Electrical and thermal analyses of catheter-based irreversible electroporation of digestive tract.

Irreversible electroporation (IRE) combined with a catheter-based electrode during endoscopy is a potential alternative treatment method for digestive tract tumors. The aim of this study was to investigate the electrical injury (EI) and thermal injury (TI) to the digestive tract via numerical analyses and to evaluate the role and impact of electrode configurations and pulse settings on the efficacy and outcomes of IRE. A finite element method was used to solve the numerical model. A digestive tract model having 4-mm-thick walls and two catheter-based electrode configuration models were constructed. The distributions of electric fields, temperature, electrical conductivity, tissue injury and limitation on the pulse number required for IRE were calculated and compared.
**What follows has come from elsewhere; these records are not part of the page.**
Lemma perception_put_changed d k row d' q media receipt output digest failure now :
  table_ok (tables d) (perceptions d) →
  find_row (perceptions d) (pg_invocation_id (snapshot row)) = Some (k, row) →
  PerceptionPositions.stage (pg_position (snapshot row)) < 5 →
  PerceptionPositions.stage (pg_position (snapshot row)) ≤ PerceptionPositions.stage q →
  (PerceptionPositions.stage q = 6 → PerceptionPositions.stage (pg_position (snapshot row)) ≤ 2) →
  writes_once (PerceptionPositions.stage (pg_position (snapshot row))) media receipt output digest →
  put_perception d k row (moved_perception (snapshot row) q media receipt output digest failure now) = Ok d' →
  perception_changed d (pg_invocation_id (snapshot row)) (pg_ledger_revision (snapshot row)) d'.
Proof.
  intros Hok Hf Hs Hle H6 Hw H. apply bail_ok in H as [Hm%negb_false_iff [= <-]].
  apply find_row_some in Hf as Hk. destruct Hk as [Hk _].
  destruct (tk_rows _ _ Hok _ _ Hk) as (_ & _ & Hfm & _).
  eexists. split; [done|]. put_row Hf; try done.
  split_and!; try done; simpl; [lia|]. by apply (Hw _ Hfm).
Qed.

Lemma perception_update_changed d id e p q media receipt output digest now n d' :
  table_ok (tables d) (perceptions d) → writes_once (PerceptionPositions.stage p) media receipt output digest →
  perception_update d id e p q media receipt output digest now = Ok (n, d') →
  perception_changed d id e d'.
Proof.
  intros Hok Hw H. unfold perception_update in H. apply bail_ok in H as [Ha%negb_false_iff H].
  apply res_bind_ok in H as (x & [-> _]%checked_i64_ok & H).
  apply res_bind_ok in H as (next & _ & H).
  apply res_bind_ok in H as ([k row] & Hf & H). rewrite ok_or_ok in Hf.
  change (find_row (perceptions d) id = Some (k, row)) in Hf.
  apply bail_ok in H as [Hg H]. destruct_guards.
  apply res_bind_ok in H as (d1 & H & [= _ <-]).
  apply find_row_some in Hf as Hk. destruct Hk as [_ <-].
  replace e with (pg_ledger_revision (snapshot row)) by lia. subst p.
  eapply perception_put_changed; try exact H; try done;
    clear -Ha; destruct (pg_position (snapshot row)), q; simpl in *; done || lia.
Qed.

Lemma persist_perception_media_changed d w now n d' :
  table_ok (tables d) (perceptions d) → persist_perception_media d w now = Ok (n, d') →
  perception_changed d (qm_invocation_id w) (qm_expected_revision w) d'.
Proof.
  intros Hok H. apply bail_ok in H as [_ H]. eapply perception_update_changed; [done| |exact H].
  apply writes_input.
Qed.

Lemma persist_perception_receipt_changed d w now n d' :
  table_ok (tables d) (perceptions d) → persist_perception_receipt d w now = Ok (n, d') →
  perception_changed d (qr_invocation_id w) (qr_expected_revision w) d'.
Proof.
  intros Hok H. apply bail_ok in H as [_ H]. eapply perception_update_changed; [done| |exact H].
  apply writes_receipt.
Qed.

Lemma persist_perception_artifact_changed d w now n d' :
  table_ok (tables d) (perceptions d) → persist_perception_artifact d w now = Ok (n, d') →
  perception_changed d (qa_invocation_id w) (qa_expected_revision w) d'.
Proof.
  intros Hok H. apply bail_ok in H as [_ H]. eapply perception_update_changed; [done| |exact H].
  apply writes_output.
Qed.

Lemma advance_perception_changed d w now n d' :
  table_ok (tables d) (perceptions d) → advance_perception d w now = Ok (n, d') →
  perception_changed d (qv_invocation_id w) (qv_expected_revision w) d'.
Proof.
  intros Hok H. apply bail_ok in H as [_ H]. eapply perception_update_changed; [done| |exact H].
  apply writes_nothing.
Qed.

Lemma fail_perception_changed d w now n d' :
  table_ok (tables d) (perceptions d) → fail_perception d w now = Ok (n, d') →
  perception_changed d (qf_invocation_id w) (qf_expected_revision w) d'.
Proof.
  intros Hok H. unfold fail_perception in H.
  apply res_bind_ok in H as (x & [-> _]%checked_i64_ok & H).
  apply res_bind_ok in H as (next & _ & H).
  apply res_bind_ok in H as ([k row] & Hf & H). rewrite ok_or_ok in Hf.
  change (find_row (perceptions d) (qf_invocation_id w) = Some (k, row)) in Hf.
  apply bail_ok in H as [Hg H]. destruct_guards.
  apply res_bind_ok in H as (d1 & H & [= _ <-]).
  apply find_row_some in Hf as Hk. destruct Hk as [_ Hid]. simpl in Hid. rewrite <- Hid in *.
  replace (qf_expected_revision w) with (pg_ledger_revision (snapshot row)) by lia.
  assert (pg_position (snapshot row) = PerceptionPositions.InferenceStarted) as Hp by done.
  eapply perception_put_changed; try exact H; try done; rewrite Hp; simpl; try lia.
  apply writes_nothing.
Qed.

Lemma classify_perception_changed d w n d' :
  table_ok (tables d) (perceptions d) → classify_perception_recovery d w = Ok (n, d') →
  perception_changed d (qw_invocation_id w) (qw_expected_revision w) d'.
Proof.
  intros Hok H. unfold classify_perception_recovery in H. apply bail_ok in H as [_ H].
  apply res_bind_ok in H as (x & [-> _]%checked_i64_ok & H).
  apply res_bind_ok in H as (next & _ & H).
  apply res_bind_ok in H as ([k row] & Hf & H). rewrite ok_or_ok in Hf.
  change (find_row (perceptions d) (qw_invocation_id w) = Some (k, row)) in Hf.
  apply bail_ok in H as [Hg H]. apply orb_false_iff in Hg as [Hg _].
  apply orb_false_iff in Hg as [Hv%negb_eqb Ho%negb_false_iff]. injection H as _ <-.
  apply find_row_some in Hf as Hk. destruct Hk as [Hk _].
  destruct (tk_rows _ _ Hok _ _ Hk) as (_ & _ & Hfm & _).
  eexists. split; [done|]. rewrite <- Hv. put_row Hf; try done.
  unfold perception_open in Ho. split_and!; try done; simpl; [| |lia|by split_and!; right];
    destruct (pg_position (snapshot row)); simpl in *; done || lia.
Qed.
Definition serve (cf : config) (q : service_request) : svc unit :=
  match q with
  | AskTopology s => discard (service_topology s)
  | AskTaskGraph s => discard (service_task_graph s)
  | AskMessage id => discard (coordination_message id)
  | AskCase id => discard (arbitration_case id)
  | AskActiveCases s => discard (service_active_cases s)
  | AskReportWait r now => discard (report_wait r now)
  | AskClearWait r => discard (clear_wait r)
  | AskReportProgress r now => discard (report_progress r now)
  | AskCreateTask r now => discard (create_task cf r now)
  | AskTransitionTask r now => discard (transition_task r now)
  | AskClaimTask r now => discard (claim_task r now)
  | AskFinishTask r now => discard (finish_claimed_task r now)
  | AskCancelTask r now => discard (cancel_task r now)
  | AskDecide decision now => discard (decide_arbitration decision now)
  | AskDispatch r now => discard (dispatch_message cf r now)
  | AskClaimMessage recipient now secs => discard (claim_next_message cf recipient now secs)
  | AskDelivered claim now => discard (mark_message_delivered claim now)
  | AskPrepareTurn claim turn now => discard (service_prepare_turn claim turn now)
  | AskEscalate m receipt now => discard (escalate_mailbox_turn cf m receipt now)
  | AskAcknowledge m recipient now => discard (acknowledge_message m recipient now)
  | AskProposeHandoff r now => discard (propose_handoff r now)
  | AskDecideHandoff s id arbitrator accept now => discard (decide_handoff s id arbitrator accept now)
  | AskRelate r now => discard (relate_agents cf r now)
  | AskFork r now => discard (fork_agent cf r now)
  | AskReady p now => discard (mark_agent_ready p now)
  | AskDefine r now => discard (define_agent cf r now)
  end.
(* ===== verification/ModelSpec.v ===== *)
(** What the coordination model promises: the admission checks decide their
    specifications, the searches over the topology are optimal, and the
    lifecycles are bounded (src/sylvander-runtime/src/coordination/ and
    src/sylvander-runtime/src/session/membership.rs).

    Each theorem with a hypothesis is followed by an instance. *)

From S2P Require Import Prelude Graph Instance.
From S2P Require Membership Topology Route Tasks Mailbox Handoff Workspace Arbitration.
From S2P Require StoreTasks Sample.
From stdpp Require Import base tactics gmap strings list sorting relations.
From Stdlib Require Import ZArith Lia.

(** * Topology *)

(** C38: for a membership whose moderator is one of its members, a topology is
    accepted exactly when it is governed: session and membership revision agree, edges
    join distinct members without repetition, the moderator has no owner and nobody
    has two, and the moderator owns every member, directly or not (so ownership has no
    cycle). *)
Theorem topology_validation_exact `{!HashOrder} t m
    (Hmoderator : Membership.moderator_instance_id (Membership.governance m) ∈
                  Membership.members m) :
  Topology.validate t m = Ok tt ↔ Topology.governed t m.
Proof. by apply Topology.validate_governed_iff. Qed.

Lemma topology_validation_exact_witness :
  Topology.governed (Sample.hierarchy 0) Sample.members.
Proof.
  apply (topology_validation_exact (Sample.hierarchy 0) Sample.members
    Sample.moderator_is_member).
  vm_compute. reflexivity.
Defined.

(** in a governed topology the arbitrator of two members exists and is
    their nearest common owner: it owns both (or is one of them), and every
    other common owner owns it. *)
Theorem arbitrator_is_nearest_common_owner t m source target
    (Hgoverned : Topology.governed t m)
    (Hsource : source ∈ Membership.members m) (Htarget : target ∈ Membership.members m) :
  ∃ a, Topology.arbitrator_for t source target m = Ok a ∧ a ∈ Membership.members m ∧
    rtc (Topology.owns t) a source ∧ rtc (Topology.owns t) a target ∧
    ∀ o, rtc (Topology.owns t) o source → rtc (Topology.owns t) o target →
      rtc (Topology.owns t) o a.
Proof.
  destruct (Topology.arbitrator_for_governed t m source target Hgoverned Hsource Htarget)
    as (a & Ha & Hs & Ht & Hn).
  exists a. split_and!; [done| |done|done|done]. by eapply Topology.owner_member.
Qed.

Lemma arbitrator_is_nearest_common_owner_witness :
  Topology.arbitrator_for (Sample.hierarchy 0) "w1" "w2" Sample.members = Ok "m" ∧
  rtc (Topology.owns (Sample.hierarchy 0)) "m" "w1".
Proof.
  assert ("w1" ∈ Membership.members Sample.members ∧ "w2" ∈ Membership.members Sample.members)
    as [H1 H2] by (split; by apply (bool_decide_eq_true_1 _)).
  assert (Topology.governed (Sample.hierarchy 0) Sample.members) as Hg.
  { apply Topology.validate_governed_iff; [exact Sample.moderator_is_member|].
    vm_compute. reflexivity. }
  destruct (arbitrator_is_nearest_common_owner (Sample.hierarchy 0) Sample.members "w1" "w2"
    Hg H1 H2) as (a & Ha & _ & Hs & _).
  vm_compute in Ha. injection Ha as <-. split; [reflexivity|exact Hs].
Defined.

(** the route between two agents is a shortest path of relations, in
    either direction of each, that repeats nobody; there is none exactly when
    no sequence of relations joins them.  The search always returns. *)
Theorem route_is_shortest t source target :
  (∃ route, Route.route_between t source target = Ok (Some route) ∧
     Route.shortest_route (Route.linked t) source target route) ∨
  (Route.route_between t source target = Ok None ∧ ¬ rtc (Route.linked t) source target).
Proof.
  destruct (Route.route_between_spec t source target) as [(route & Hr & Hs)|[Hr Hno]].
  - left. exists route. split; [done|]. by apply Route.shortest_route_linked.
  - right. split; [done|]. intros Hl. apply Hno. clear -Hl.
    induction Hl as [|u v w Huv _ IH]; [done|]. eapply rtc_l; [|done].
    by apply Route.edge_neighbors.
Qed.

(** * Tasks *)

(** Kahn's algorithm accepts a set of edges exactly when their ends are
    known and no node precedes itself, whatever the order in which the hash
    maps are visited; otherwise it returns the given error. *)
Theorem kahn_decides_acyclicity `{!HashOrder} n ids es err :
  (Tasks.validate_acyclic_edges n ids es err = Ok tt ↔ Tasks.acyclic_edges ids es) ∧
  returns (Tasks.validate_acyclic_edges n ids es err).
Proof.
  split; [apply Tasks.validate_acyclic_edges_iff|apply Tasks.validate_acyclic_edges_returns].
Qed.

(** a task graph is accepted exactly when it is valid: its tasks belong
    to the session and its membership, stay within their budgets and have
    distinct identities, and neither the parent hierarchy nor the dependencies
    form a cycle. *)
Theorem task_graph_validation_exact `{!HashOrder} g m :
  (Tasks.validate g m = Ok tt ↔ Tasks.graph_ok g m) ∧ returns (Tasks.validate g m).
Proof. split; [apply Tasks.validate_graph_iff|apply Tasks.validate_graph_returns]. Qed.

(** * Membership *)

(** A membership is accepted exactly when it is well-formed, and then
    asking for its moderator cannot panic: it is the one participant with the
    moderator role, the one the governance names, and it is available. *)
Theorem membership_validation_exact m :
  (Membership.validate m = Ok tt ↔ Membership.well_formed m) ∧
  (Membership.validate m = Ok tt →
   ∃ p, Membership.moderator m = Ok p ∧ p ∈ Membership.participants m ∧ role p = Moderator ∧
     instance_id p = Membership.moderator_instance_id (Membership.governance m) ∧
     available (ai_state p) = true ∧
     ∀ q, q ∈ Membership.participants m → role q = Moderator → q = p).
Proof.
  split; [apply Membership.validate_well_formed|]. intros Hv%Membership.validate_well_formed.
  destruct (Membership.moderator_of_well_formed m Hv) as (p & ? & Hp & Hr & ? & ?).
  exists p. split_and!; try done. intros q Hq Hqr.
  destruct (Membership.wf_moderator _ Hv) as (p' & Hroots & _).
  assert (∀ x, x ∈ Membership.participants m → role x = Moderator → x = p') as Hall.
  { intros x Hx Hxr. apply list_elem_of_singleton. rewrite <- Hroots.
    apply Membership.elem_of_roots. by rewrite Hxr. }
  by rewrite (Hall q Hq Hqr), (Hall p Hp Hr).
Qed.

(** C39: the checks never panic and never loop, on any input: task graphs,
    messages, views, memberships, verdicts and decisions always get an answer;
    topologies do when the moderator is a member, and handoffs do on governed
    topologies. *)
Theorem checks_always_answer `{!HashOrder} :
  (∀ m, returns (Membership.validate m)) ∧
  (∀ t m, Membership.moderator_instance_id (Membership.governance m) ∈ Membership.members m →
     returns (Topology.validate t m)) ∧
  (∀ g m, returns (Tasks.validate g m)) ∧
  (∀ x t m now, returns (Mailbox.validate_new x t m now)) ∧
  (∀ h task t m now, Topology.governed t m → returns (Handoff.validate_proposal h task t m now)) ∧
  (∀ v m, returns (Workspace.validate_new v m)) ∧
  (∀ d c m g topology now, returns (Arbitration.validate d c m g topology now)).
Proof.
  split_and!.
  - apply Membership.validate_membership_returns.
  - apply Topology.validate_topology_returns.
  - apply Tasks.validate_graph_returns.
  - apply Mailbox.validate_message_returns.
  - apply Handoff.validate_proposal_returns.
  - apply Workspace.validate_view_returns.
  - apply Arbitration.validate_decision_returns.
Qed.

(** * Messages and handoffs *)

(** A message is admitted exactly when it is new, current, filled, live,
    between members and within its hop limit, and then its route is a shortest
    path of relations from the sender to the recipient. *)
Theorem message_admission_exact x t m now :
  (Mailbox.validate_new x t m now = Ok tt ↔ Mailbox.message_ok x t m now) ∧
  (Mailbox.validate_new x t m now = Ok tt →
   Route.shortest_route (Route.linked t) (Mailbox.sender_instance_id x)
     (Mailbox.recipient_instance_id x) (Mailbox.route x)).
Proof.
  split; [apply Mailbox.validate_message_iff|].
  intros Hv. eapply Mailbox.message_ok_route. by apply Mailbox.validate_message_iff.
Qed.

(** Deliveries and handoffs end: a message changes its state at most
    three times and is acknowledged only after a claim and a delivery; a
    handoff changes at most twice and is decided only from arbitration. *)
Theorem lifecycles_are_bounded :
  (∀ n s s', nsteps Mailbox.delivery_step n s s' → n ≤ 3) ∧
  (∀ n, nsteps Mailbox.delivery_step n Mailbox.Delivery.Pending Mailbox.Delivery.Acknowledged →
     n = 3) ∧
  (∀ n s s', nsteps Handoff.handoff_step n s s' → n ≤ 2) ∧
  (∀ s s', Handoff.handoff_step s s' →
     s' = Handoff.State.Accepted ∨ s' = Handoff.State.Rejected →
     s = Handoff.State.AwaitingArbitration).
Proof.
  split_and!.
  - apply Mailbox.delivery_bounded.
  - intros n Hn. by apply (Mailbox.delivery_acknowledged n _ Hn).
  - intros n s s' Hn. pose proof (ranked_run_bounded Handoff.handoff_step Handoff.handoff_rank 2
      Handoff.handoff_step_rank n s s' Hn). destruct s; simpl in *; lia.
  - apply Handoff.handoff_decided_from_arbitration.
Qed.

(** In a governed topology a handoff between members is proposed exactly
    under [proposal_ok], and the arbitrator it names is the nearest common
    owner of the two assignees. *)
Theorem handoff_proposal_exact h task t m now
    (Hgoverned : Topology.governed t m)
    (Hfrom : Handoff.from_instance_id h ∈ Membership.members m) :
  (Handoff.validate_proposal h task t m now = Ok tt ↔ Handoff.proposal_ok h task t m now) ∧
  (Handoff.validate_proposal h task t m now = Ok tt →
   let a := Handoff.arbitrator_instance_id h in
   rtc (Topology.owns t) a (Handoff.from_instance_id h) ∧
   rtc (Topology.owns t) a (Handoff.to_instance_id h) ∧
   ∀ o, rtc (Topology.owns t) o (Handoff.from_instance_id h) →
     rtc (Topology.owns t) o (Handoff.to_instance_id h) → rtc (Topology.owns t) o a).
Proof.
  split; [apply Handoff.validate_proposal_iff|].
  intros Hv%Handoff.validate_proposal_iff. by apply Handoff.proposal_arbitrated with task m now.
Qed.

Lemma handoff_proposal_exact_witness :
  let running := StoreTasks.put_task (Sample.task "t" None "w1" Tasks.TaskState.Ready)
    (Some "w1") Tasks.TaskState.Running 0 0 1 20 in
  Handoff.proposal_ok Sample.handoff running (Sample.hierarchy 0) Sample.members 21.
Proof.
  intros running. apply (handoff_proposal_exact Sample.handoff running (Sample.hierarchy 0)
    Sample.members 21).
  - apply Topology.validate_governed_iff; [exact Sample.moderator_is_member|].
    vm_compute. reflexivity.
  - by apply (bool_decide_eq_true_1 _).
  - vm_compute. reflexivity.
Defined.

(** * Workspaces *)

(** A workspace view is accepted exactly when it is new, current, owned
    by an available member and safe: whoever writes does so in an isolated
    worktree away from its source, with a branch and a base; a shared view is
    read-only and is the source itself. *)
Theorem view_admission_exact v m :
  (Workspace.validate_new v m = Ok tt ↔ Workspace.view_ok v m) ∧
  (Workspace.validate_new v m = Ok tt → Workspace.access v = Workspace.ReadWrite →
   Workspace.isolation v = Workspace.IsolatedWorktree ∧
   Workspace.components (Workspace.source_workspace v) ≠
     Workspace.components (Workspace.effective_workspace v)).
Proof.
  split; [apply Workspace.validate_view_iff|].
  intros Hv%Workspace.validate_view_iff Hw. pose proof (Workspace.v_mode _ _ Hv) as Hmode.
  unfold Workspace.mode_ok in Hmode. destruct (Workspace.isolation v).
  - destruct Hmode as [Hr _]. congruence.
  - by destruct Hmode.
Qed.

(** Transitions of a view are fenced.  Over any sequence of calls the
    revision counts exactly the calls that succeeded and the lifecycle is
    followed; a holder whose epoch or token is not the view's changes nothing;
    of two calls that read the same revision one fails; a terminal view never
    changes. *)
Theorem view_calls_are_fenced v cs :
  let '(w, succeeded) := Workspace.calls v cs in
  (Workspace.revision w = Workspace.revision v + Z.of_nat succeeded)%Z ∧
  rtc (λ a b, Workspace.ViewState.can_transition_to a b = true)
    (Workspace.state v) (Workspace.state w) ∧
  ((∀ c, c ∈ cs → Workspace.c_epoch c ≠ Workspace.lease_epoch v ∨
                   Workspace.c_token c ≠ Workspace.fencing_token v) → w = v) ∧
  (Workspace.ViewState.is_terminal (Workspace.state v) = true → w = v) ∧
  (∀ c d v1 v2, Workspace.c_expected c = Workspace.c_expected d →
     Workspace.call v c = (v1, Ok tt) → Workspace.call v1 d ≠ (v2, Ok tt)).
Proof.
  pose proof (Workspace.calls_revision v cs) as Hrev.
  pose proof (Workspace.stale_calls v cs) as Hstale.
  pose proof (Workspace.view_frozen v cs) as Hfrozen.
  destruct (Workspace.calls v cs) as [w n]. destruct Hrev as (? & _ & _ & ?).
  split_and!; [done|done| | |].
  - intros Hc. by injection (Hstale Hc).
  - intros Ht. by injection (Hfrozen Ht).
  - intros c d v1 v2 Hcd Hc Hd. by apply (Workspace.one_winner v c d v1 v2).
Qed.

(** An integration starts from an approval of the moderator for exactly
    the current view, topology and membership; from there it takes at most two
    steps, keeps its approval, counts its revisions, and carries a merge
    receipt exactly when it was applied. *)
Theorem integration_is_approved_and_bounded a v m topology i n j
    (Hnew : Workspace.new a v m topology = Ok i)
    (Hsteps : nsteps Workspace.integration_step n i j) :
  Workspace.approval_ok a v m topology ∧ Workspace.approval j = a ∧
  Workspace.i_revision j = Z.of_nat n ∧ n ≤ 2 ∧
  match Workspace.merge_revision j with
  | Some receipt => Workspace.i_state j = Workspace.IntegrationState.Applied ∧
      Workspace.is_git_revision receipt = true
  | None => Workspace.i_state j ≠ Workspace.IntegrationState.Applied
  end.
Proof.
  apply Workspace.new_ok in Hnew as [Ha ->].
  pose proof (Workspace.integration_bounded _ _ _ Hsteps).
  apply Workspace.integration_run in Hsteps as (Hr & -> & ->); [|done].
  simpl in *. split_and!; [done|done|lia|lia|exact Hr].
Qed.

Lemma integration_is_approved_and_bounded_witness :
  Workspace.approval_ok Sample.approval (Sample.view Workspace.ViewState.Active 1)
    Sample.members 0 ∧
  Workspace.is_git_revision (Sample.sha "3") = true.
Proof.
  destruct (integration_is_approved_and_bounded Sample.approval
    (Sample.view Workspace.ViewState.Active 1) Sample.members 0
    (Sample.integration Workspace.IntegrationState.Approved None 0 40) 2
    (Sample.integration Workspace.IntegrationState.Applied (Some (Sample.sha "3")) 2 42))
    as (Ha & _ & _ & _ & _ & Hr).
  - vm_compute. reflexivity.
  - apply nsteps_l with (Sample.integration Workspace.IntegrationState.Applying None 1 41).
    + exists {| Workspace.ic_expected := 0; Workspace.ic_next :=
        Workspace.IntegrationState.Applying; Workspace.ic_receipt := None;
        Workspace.ic_now := 41 |}. vm_compute. reflexivity.
    + apply nsteps_once. exists {| Workspace.ic_expected := 1; Workspace.ic_next :=
        Workspace.IntegrationState.Applied; Workspace.ic_receipt := Some (Sample.sha "3");
        Workspace.ic_now := 42 |}. vm_compute. reflexivity.
  - exact (conj Ha Hr).
Defined.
Electrode length is an important geometric parameter for electrodes in the monopolar model (MPM), while electrode spacing affects the outcomes in the bipolar model (BPM). Increasing the pulse voltage reduces the pulse number required for tissue ablation, while increasing the risk of TI. In total, there were 6 NT-IRE protocols, 12 thermal-IRE protocols and 30 TI protocols. All of the NT-IRE protocols were set in BPMs with a voltage of 0.50 kV. With increasing electrode spacing, the minimum pulse number decreased. However, thermal effects were inevitable in the MPM. The electrode configuration and pulse settings are adjusted to achieve NT-IRE synergistically. The BPM is more reliable for achieving NT-IRE in 4-mm-thick digestive wall. Future and studies are needed to support and validate this conclusion.